The model achieves an accuracy of 88.27% on the dataset, which decreases for the most challenging cases, falling between IoU values around the threshold of 0.6. It is important to interpret this result in light of the inherent difficulty in classifying cases near the threshold, which tend to be ambiguous. Given that the dataset is centered around these values, it is evident that the task becomes more challenging as a result. During evaluation with less biased data, it is possible to see the model perform within a reasonable accuracy. The prediction of the IoU differs on average for cases with low IoU, around 0.1, and high specificity.
The intuition is to concentrate on predicting a more accurate IoU for failed segmentations. This has been shown to be effective in the performance characterization and opens up applications that assess and improve on failed segmentations without human intervention.
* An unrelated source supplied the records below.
(** The probe point of a window without tile. *)
Lemma sm_point_floating w window kw direction :
  Kwin.windowStore (host (env w)) !! window = Some kw →
  Kwin.tile kw = None →
  pointInDirection window direction w = (Normal None, w).
Proof.
  intros Hkw Htile. unfold pointInDirection.
  rewrite (sm_run_bind _ _ _ _ _ (sm_run_liveWindow _ _ _ Hkw)). rewrite Htile.
  unfold mbind, M_bind, bind, ret. now rewrite pointInDirection_untiled.
Qed.

(** The probe point of a window with a tile. *)
Lemma sm_point_tiled w window kw t kt direction :
  Kwin.windowStore (host (env w)) !! window = Some kw →
  Kwin.tile kw = Some t →
  Kwin.tileStore (host (env w)) !! t = Some kt →
  pointInDirection window direction w
  = (Normal (Shortcuts.pointInDirection
               (Shortcuts.mkWindow (Some (Shortcuts.mkTile (Kwin.padding kt)))
                  (Kwin.frameGeometry kw)) direction), w).
Proof.
  intros Hkw Htile Hkt. unfold pointInDirection.
  rewrite (sm_run_bind _ _ _ _ _ (sm_run_liveWindow _ _ _ Hkw)). rewrite Htile.
  erewrite sm_run_bind; [reflexivity|].
  now rewrite (sm_run_bind _ _ _ _ _ (sm_run_liveTile _ _ _ Hkt)).
Qed.


Lemma sm_probe_exists (window : Shortcuts.Window) t direction :
  Shortcuts.tile window = Some t →
  ∃ p, Shortcuts.pointInDirection window direction = Some p.
Proof.
  intros Ht. destruct direction; cbn;
    unfold Shortcuts.pointAbove, Shortcuts.pointBelow, Shortcuts.pointLeft,
      Shortcuts.pointRight; rewrite Ht; eexists; reflexivity.
Qed.

(** Without an active window no command does anything; when the active
    window has no tile, [focus], [insert] and [resize] do nothing: no
    collaborator is called (the window is not taken out of the layout by
    [insert]), nothing is logged, the active window stays. *)
Theorem commands_without_tile w direction fuel :
  (Kwin.activeWindow (host (env w)) = None →
   retileWindow w = (Normal tt, w)
   ∧ focus direction w = (Normal tt, w)
   ∧ insert fuel direction w = (Normal tt, w)
   ∧ resize direction w = (Normal tt, w))
  ∧ (∀ window kw,
       Kwin.activeWindow (host (env w)) = Some window →
       Kwin.windowStore (host (env w)) !! window = Some kw →
       Kwin.tile kw = None →
       focus direction w = (Normal tt, w)
       ∧ insert fuel direction w = (Normal tt, w)
       ∧ resize direction w = (Normal tt, w)).
Proof.
  split.
  - intros Hnone.
    unfold retileWindow, focus, insert, resize, method, activeWindow.
    unfold mbind, M_bind, bind, gets. rewrite Hnone. repeat split.
  - intros window kw Hactive Hkw Htile.
    assert (Hstart : ∀ (k : option nat → M D unit),
              method (window ← activeWindow; k window) w = method (k (Some window)) w).
    { intros k. unfold method, activeWindow, mbind, M_bind, bind, gets.
      now rewrite Hactive. }
    unfold focus, insert, resize. rewrite !Hstart. unfold method.
    rewrite !(sm_run_bind _ _ _ _ _ (sm_point_floating _ _ _ _ Hkw Htile)).
    rewrite (sm_run_bind _ _ _ _ _ (sm_run_liveWindow _ _ _ Hkw)).
    rewrite Htile. repeat split.
Qed.
(** * The audio-to-event pipeline of app.py

    A shallow embedding of [translate_text], [process_audio],
    [websocket_handler] and [start_audio_device], and the properties of the
    pipeline proved on it.

    Coroutines are written in a state-and-exception monad that follows the
    Python text statement by statement.  What the environment answers (the
    recognizer, the socket, the translation service, the scheduler) is an
    explicit argument of each function.  Python 3.8 or later is assumed:
    [asyncio.CancelledError] derives from [BaseException], so the handlers
    [except Exception] of the source do not catch it. *)

From Stdlib Require Import ZArith String List Bool Lia.
From stdpp Require Import base option list gmap sets strings.

Open Scope string_scope.
Open Scope list_scope.

(** ** Python values and exceptions *)

(** The subclasses of [Exception] that the modelled code can meet. *)
Inductive exception : Type :=
| TimeoutError          (* asyncio.TimeoutError *)
| JSONDecodeError       (* json.JSONDecodeError *)
| KeyError
| IndexError
| TypeError
| AttributeError
| PortAudioError        (* sd.PortAudioError *)
| OtherException (name : string).

(** What a synchronous call does: it returns a value or raises. *)
Inductive result (A : Type) : Type :=
| Ok (a : A)
| Raise (e : exception).
Arguments Ok {A} a.
Arguments Raise {A} e.

(** What unwinds the stack of a coroutine: an [Exception], or the
    [CancelledError] that [Task.cancel] throws into it. *)
Inductive raised : Type :=
| Exc (e : exception)
| CancelledError.
(** * LIFT training loop: [src/LIFT/training/train.py]

    A shallow embedding of [AverageMeter], [unwrap_model], [backward],
    [during_training_data_preprocess] and [train_one_epoch].

    - Python integers are [Z]; [//] and [%] are [Z.div] and [Z.modulo]
      (both round towards minus infinity, the remainder has the sign of the
      divisor), with the [ZeroDivisionError] written out.
    - Python floats (times, loss values, the logit scale) are idealised as
      real numbers [R]; [math.log] is [ln].
    - Python dictionaries keep insertion order, and the loop relies on it
      ([sum(losses.values())], [accum_features.items()]), so they are
      association lists with Python's update-in-place-or-append semantics.
    - A tensor is the list of its slices along dimension 0, each slice
      carrying whether gradient flows into it ([torch.no_grad] yields dead
      slices, a normal forward pass live ones); [torch.cat] is list
      concatenation.
    - The collaborators (model, teacher, loss, optimizer, clock, tokenizer)
      are parameters; model, teacher, optimizer and clock are indexed by the
      number of calls made before, so that they may answer differently each
      time. Their calls are recorded as events, and the loop is written in
      a state / exception / event-log monad; the exceptions are those that
      the code of the loop itself raises, not those of the collaborators.
    - [torch.stack] fails here on an empty list only: the tensors that the
      transforms return are taken to have equal shapes.
    - The text of the log message is not modelled: the log events carry the
      meters and counters only.  Throughput, learning rate and the logit
      scale (lines 240 and 247-248) are left out of the message and of the
      record handed to TensorBoard and wandb (its entries
      [samples_per_second], [samples_per_second_per_gpu], [lr] and
      [scale]), together with the failures of their own arithmetic: the
      division by [batch_time_m.val] does not occur here.  What is proved
      of a log emission is proved of one that returns, or of what comes
      before these lines. *)

From Stdlib Require Import ZArith List String Ascii Bool Reals Lra Lia.
From stdpp Require Import base gmap strings pretty.
Import ListNotations.
Local Open Scope Z_scope.

(** ** Strings *)

(** Python's [sub in s] on strings. *)
Fixpoint str_contains (sub s : string) : bool :=
  match s with
  | EmptyString => String.prefix sub s
  | String _ s' => String.prefix sub s || str_contains sub s'
  end.

(** [os.path.join(a, b)] on POSIX for a relative [b]. *)
Definition ends_with_slash (a : string) : bool :=
  match String.get (String.length a - 1) a with
  | Some c => Ascii.eqb c "/"%char
  | None => false
  end.

Definition os_path_join (a b : string) : string :=
  if String.eqb a "" then b
  else if ends_with_slash a then a +:+ b
  else a +:+ "/" +:+ b.

(** ** Ordered dictionaries *)

Module Dict.
Section Dict.
Context {V : Type}.

Definition t := list (string * V).

Fixpoint get (k : string) (d : t) : option V :=
match d with
| [] => None
| (k', v) :: d' => if String.eqb k k' then Some v else get k d'
end.

Definition mem (k : string) (d : t) : bool :=
match get k d with Some _ => true | None => false end.

(** [d[k] = v]: overwrite in place, or append a new key at the end. *)
Fixpoint setitem (k : string) (v : V) (d : t) : t :=
match d with
| [] => [(k, v)]
| (k', v') :: d' =>
    if String.eqb k k' then (k, v) :: d' else (k', v') :: setitem k v d'
end.

Fixpoint remove (k : string) (d : t) : t :=
match d with
| [] => []
| (k', v) :: d' => if String.eqb k k' then d' else (k', v) :: remove k d'
end.

(** [d.pop(k, None)] *)
Definition pop (k : string) (d : t) : option V * t := (get k d, remove k d).

Definition keys (d : t) : list string := map fst d.
Definition values (d : t) : list V := map snd d.

(** [d.update(other)] *)
Definition update (d other : t) : t :=
fold_left (fun acc kv => setitem (fst kv) (snd kv) acc) other d.
End Dict.
Arguments t : clear implicits.
End Dict.

(** ** [class AverageMeter] *)

Inductive exn :=
| KeyError (key : string)
| IndexError
| ZeroDivisionError
| UnboundLocalError (name : string)
| RuntimeError (msg : string)
| AttributeError (msg : string)
| AssertionError (msg : string)
| ValueError (msg : string).

Module AverageMeter.
Record t := mk { val : R; avg : R; sum : R; count : Z }.

Definition reset : t := {| val := 0; avg := 0; sum := 0; count := 0 |}.
(** The ratings of a sequence that [add_rating] takes. *)
Definition in_range (rating : Q) : bool := Qle_bool 0 rating && Qle_bool rating 1.

End Ratings.

Module Evaluation.
Import Models.

(** [class RewardCriteria]: the fields [calculate_overall_score] and its
    callers can tell apart. *)
Record RewardCriteria : Type := {
  criteria_name : string;
  weight : Q;
  is_active : bool
}.

(** [class SolutionEvaluation] *)
Record SolutionEvaluation : Type := {
  ev_solution_id : string;
  evaluator_type : string;
  evaluator_id : option string;
  functionality_score : Q;
  code_quality_score : Q;
  performance_score : Q;
  user_satisfaction_score : Q;
  overall_score : Q;
  strengths : list string;
  weaknesses : list string;
  improvement_suggestions : list string;
  status : string;
  completed_at : option Z
}.

Definition set_overall_score (q : Q) (ev : SolutionEvaluation) : SolutionEvaluation :=
  {| ev_solution_id := ev_solution_id ev;
     evaluator_type := evaluator_type ev;
     evaluator_id := evaluator_id ev;
     functionality_score := functionality_score ev;
     code_quality_score := code_quality_score ev;
     performance_score := performance_score ev;
     user_satisfaction_score := user_satisfaction_score ev;
     overall_score := q;
     strengths := strengths ev;
     weaknesses := weaknesses ev;
     improvement_suggestions := improvement_suggestions ev;
     status := status ev;
     completed_at := completed_at ev |}.

(** The term one criterion adds to [weighted_sum]: the score its name
    selects times its weight; nothing for any other name. *)
Definition weighted_term (ev : SolutionEvaluation) (criterion : RewardCriteria) : Q :=
  if String.eqb (criteria_name criterion) "functionality"
  then (functionality_score ev * weight criterion)%Q
  else if String.eqb (criteria_name criterion) "code_quality"
  then (code_quality_score ev * weight criterion)%Q
  else if String.eqb (criteria_name criterion) "performance"
  then (performance_score ev * weight criterion)%Q
  else if String.eqb (criteria_name criterion) "user_satisfaction"
  then (user_satisfaction_score ev * weight criterion)%Q
  else 0%Q.

(** The [for criterion in criteria] loop on [(weighted_sum, total_weight)]. *)
Definition accumulate (ev : SolutionEvaluation) (criteria : list RewardCriteria)
    (acc : Q * Q) : Q * Q :=
  fold_left
    (fun acc criterion =>
       ((fst acc + weighted_term ev criterion)%Q, (snd acc + weight criterion)%Q))
    criteria acc.

(** [SolutionEvaluation.calculate_overall_score(self, criteria)]: the
    returned score and the evaluation object after the call. *)
Definition calculate_overall_score (criteria : list RewardCriteria)
    (ev : SolutionEvaluation) : Q * SolutionEvaluation :=
  match criteria with
  | [] => (0%Q, ev)
  | _ :: _ =>
      let '(weighted_sum, total_weight) := accumulate ev criteria (0%Q, 0%Q) in
      let overall :=
        if negb (Qle_bool total_weight 0) then (weighted_sum / total_weight)%Q else 0%Q in
      (overall, set_overall_score overall ev)
  end.

(** [KnowledgeStore.get_reward_criteria(self)]: the four default criteria. *)
Definition get_reward_criteria : list RewardCriteria :=
  [ {| criteria_name := "functionality"; weight := 4 # 10; is_active := true |};
    {| criteria_name := "code_quality"; weight := 2 # 10; is_active := true |};
    {| criteria_name := "performance"; weight := 2 # 10; is_active := true |};
    {| criteria_name := "user_satisfaction"; weight := 2 # 10; is_active := true |} ].

(** The keys [evaluate_solution] reads from [evaluator_feedback], each
    possibly missing; the scores given are numbers. *)
Record EvaluatorFeedback : Type := {
  fb_evaluator_id : option string;
  fb_functionality_score : option Q;
  fb_code_quality_score : option Q;
  fb_performance_score : option Q;
  fb_user_satisfaction_score : option Q;
  fb_strengths : option (list string);
  fb_weaknesses : option (list string);
  fb_improvement_suggestions : option (list string)
}.

(** [KnowledgeManagerAgent.evaluate_solution(self, solution,
    evaluator_feedback)] at time [now].  Assignments to the fields of the
    evaluation are not validated; [get_reward_criteria] and
    [store_evaluation] trap their own failures, so the [try] block runs to
    its [return]. *)
Definition evaluate_solution (now : Z) (solution : ImplementationSolution)
    (evaluator_feedback : EvaluatorFeedback) : SolutionEvaluation :=
  let evaluation :=
    {| ev_solution_id := solution_id solution;
       evaluator_type := "human";
       evaluator_id := Some (default "unknown" (fb_evaluator_id evaluator_feedback));
       functionality_score := default 0%Q (fb_functionality_score evaluator_feedback);
       code_quality_score := default 0%Q (fb_code_quality_score evaluator_feedback);
       performance_score := default 0%Q (fb_performance_score evaluator_feedback);
       user_satisfaction_score :=
         default 0%Q (fb_user_satisfaction_score evaluator_feedback);
       overall_score := 0;
       strengths := [];
       weaknesses := [];
       improvement_suggestions := [];
       status := "pending";
       completed_at := None |} in
  let evaluation := snd (calculate_overall_score get_reward_criteria evaluation) in
  {| ev_solution_id := ev_solution_id evaluation;
     evaluator_type := evaluator_type evaluation;
     evaluator_id := evaluator_id evaluation;
     functionality_score := functionality_score evaluation;
     code_quality_score := code_quality_score evaluation;
     performance_score := performance_score evaluation;
     user_satisfaction_score := user_satisfaction_score evaluation;
     overall_score := overall_score evaluation;
     strengths := default [] (fb_strengths evaluator_feedback);
     weaknesses := default [] (fb_weaknesses evaluator_feedback);
     improvement_suggestions := default [] (fb_improvement_suggestions evaluator_feedback);
     status := "completed";
     completed_at := Some now |}.
(** C3 (as amended): the declared edges form no cycle, and an invocation
    is settled after at most five node visits, well inside the recursion
    limit: it enters Assistant, consults the grader at most once, and ends
    either at END or at the node whose step raises, with the exception of
    that step.  When the grader decides [rewriter] it is not consulted
    again, and the nodes visited are Assistant, Retriever, Rewriter,
    WebSearch, Generator in this order as far as the run gets: all five
    when it ends at END, which it does when the model answers every prompt
    and the web search tool is there and answers. *)
Theorem C3_rewrite_branch_and_termination (state : AgentState) :
  let r := pregel (S recursion_limit) START state in
  let five := [Assistant; Retriever; Rewriter; WebSearch; Generator] in
  (∀ n, ¬ path n n)
  ∧ (∀ fuel, rank START ≤ fuel → pregel fuel START state = pregel (rank START) START state)
  ∧ [Assistant] `prefix_of` visited (run_events r)
  ∧ length (visited (run_events r)) ≤ 5
  ∧ length (grades (run_events r)) ≤ 1
  ∧ ((run_outcome r = Ok () ∧ reachable (START, state) (END, run_state r))
     ∨ ∃ n st ev e,
         n ≠ END ∧ reachable (START, state) (n, st) ∧ superstep n st = (ev, Raise e)
         ∧ run_outcome r = Raise e ∧ run_state r = st)
  ∧ (rewriter ∈ grades (run_events r) →
       grades (run_events r) = [rewriter]
       ∧ [Assistant; Retriever; Rewriter] `prefix_of` visited (run_events r)
       ∧ visited (run_events r) `prefix_of` five
       ∧ (run_outcome r = Ok () → visited (run_events r) = five)
       ∧ ((∀ prompt, ∃ reply, llm prompt = Ok reply) →
          (∃ wt, List.find (λ t, bool_decide (name t = "web_search")) mcp_tools = Some wt
                 ∧ ∀ q, ∃ w, ainvoke wt q = Ok w) →
          run_outcome r = Ok () ∧ visited (run_events r) = five)).
Proof.
  intros r five. split; [exact graph_acyclic|].
  split; [intros fuel Hf; by apply pregel_fuel|].
  subst r five. change (S recursion_limit) with (S (S (S (S (S (S 20)))))).
  pose proof (run_from_START llm mcp_tools 20 state) as H. cbv zeta in H.
  pose proof (pregel_ends (START, state) (S (S (S (S (S (S 20)))))) START state
                ltac:(cbn; lia) (reach_start _ _ _)) as He.
  assert (Hc : (∀ prompt, ∃ reply, llm prompt = Ok reply) →
               (∃ wt, List.find (λ t, bool_decide (name t = "web_search")) mcp_tools
                      = Some wt ∧ ∀ q, ∃ w, ainvoke wt q = Ok w) →
               rewriter ∈ grades (run_events (pregel (S (S (S (S (S (S 20)))))) START state)) →
               run_outcome (pregel (S (S (S (S (S (S 20)))))) START state) = Ok ()).
  { intros Hllm (wt & Hf & Hw) Hin.
    destruct (rewrite_branch_split 20 state Hin) as (state2 & first & Hh & ->).
    by apply (rewriter_tail_completes 20 state2 first wt). }
  revert H He Hc. generalize (pregel (S (S (S (S (S (S 20)))))) START state).
  intros r [(Hg & Hv) | [(Hg & Hv & _) | [(Hg & Hv) | (Hg & v & Hv & Hp & Hq & Hok)]]]
    He Hc; rewrite Hg, Hv in *.
  - split; [done|]. split; [cbn; lia|]. split; [cbn; lia|]. split; [exact He|].
    by intros ?%elem_of_nil.
  - split; [by apply prefix_cons, prefix_nil|]. split; [cbn; lia|]. split; [cbn; lia|].
    split; [exact He|]. by intros ?%elem_of_nil.
  - split; [by apply prefix_cons, prefix_nil|]. split; [cbn; lia|]. split; [cbn; lia|].
    split; [exact He|]. intros H%list_elem_of_singleton. discriminate.
  - split; [by apply prefix_cons, prefix_nil|].
    split; [apply prefix_length in Hq; cbn in *; lia|]. split; [cbn; lia|].
    split; [exact He|].
    intros Hin. split; [reflexivity|].
    split; [by do 2 apply prefix_cons|]. split; [by do 2 apply prefix_cons|].
    split; [intros H; by rewrite (Hok H)|].
    intros Hllm Hweb. pose proof (Hc Hllm Hweb Hin) as Hok'.
    split; [exact Hok'|]. by rewrite (Hok Hok').
Qed.

End WorkflowTermination.

(** ** The server behind the client and behind the workflow *)
Section DeploymentFacts.
Import Text Py Deployment.

Variable retriever_invoke : string → res (list Server.Document).
Variable duckduckgo_run : string → res string.

Local Abbreviation client_tools := (Deployment.client_tools retriever_invoke duckduckgo_run).
Local Abbreviation workflow_tools :=
  (Deployment.workflow_tools retriever_invoke duckduckgo_run).

Lemma served_web_search_result (query : string) :
  served_web_search duckduckgo_run query
  = Ok (match duckduckgo_run query with
        | Ok text => text
        | Raise e => "Error during web search: " +:+ exc_str e
        end).
Proof.
  unfold served_web_search, Server.web_search, try_except, result, lift.
  by destruct (duckduckgo_run query).
Qed.
(** * The ui-keyring facade (packages/ui-keyring/src/index.ts)

    A shallow embedding of the [Keyring] class: the metadata objects, the
    two observable stores, the persisted key/value records, the pair
    registry, and the facade methods that work on them.  Mutable objects
    are threaded explicitly; a thrown exception is an [inl] result. *)

From Stdlib Require Import ZArith String Ascii List Lia.
From stdpp Require Import gmap strings list fin_maps.

Local Open Scope Z_scope.

(** ** JavaScript values held in metadata objects *)

(** [KeyringJson$Meta] is [{ [index: string]: any }]; the facade only reads
    flags and timestamps out of it, so primitives are enough. *)
Inductive JsValue : Type :=
| JUndefined
| JNull
| JBool (b : bool)
| JNumber (n : Z)
| JString (s : string).

#[global] Instance JsValue_eq_dec : EqDecision JsValue.
Proof. solve_decision. Defined.

(** ToBoolean: what [!v] and [if (v)] look at. *)
Definition truthy (v : JsValue) : bool :=
  match v with
  | JUndefined => false
  | JNull => false
  | JBool b => b
  | JNumber n => negb (n =? 0)
  | JString s => negb (String.eqb s "")
  end.

(** [v === true] *)
Definition isTrue (v : JsValue) : bool :=
  match v with
  | JBool true => true
  | _ => false
  end.

Abbreviation Meta := (gmap string JsValue).

(** Property read [meta.k]: a missing property reads as [undefined]. *)
Definition getProp (m : Meta) (k : string) : JsValue :=
  default JUndefined (m !! k).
The inter-observer variability that poses a natural noise factor in the application is especially severe in cases where it is questionable whether there is a glottis visible at all. This can be the case when the glottis is either closed or nearly closed and when the image quality is insufficient. The model here does not show a visible performance drop for the case of low lighting and performs better on the cases with a small glottis area using the custom loss. Rather, its performance drops in corner cases where the segmentation errors are non-obvious, i.e., look plausible despite very low IoU. Nonetheless, there is still room for improvement.
The procedure avoids introducing unseen frames into the dataset, thereby attributing the enhanced performance of the network to the perturbed segmentations. This approach refrains from providing the network with novel information about the glottis itself. Consequently, it mitigates the risk of the network memorizing a frame-to-score mapping or a specific pattern from the neural network, ensuring a more robust learning process. By randomizing the distribution of perturbations, a challenging learning task is imposed on the network, compelling it to capture the desired relationship between intersection over union, glottis, and segmentation.
The choice of t had only minor effects on the result. We attribute this to the MSE loss, which is probably being favored during optimization. Also, the dataset has a strong bias towards the desired threshold. In cases where the training distribution of the data might be different from the target distribution and more weight is put on the terms affected by t, the effect of the parameter is expected to be higher.
As an alternative to ResNet18, training was also performed using ResNet32, ConvNext, and SwinTransformer. These either did not converge or did not show any advantage. Seeing no advantage in adding redundant parameters, the decision was made to stick with the simpler model.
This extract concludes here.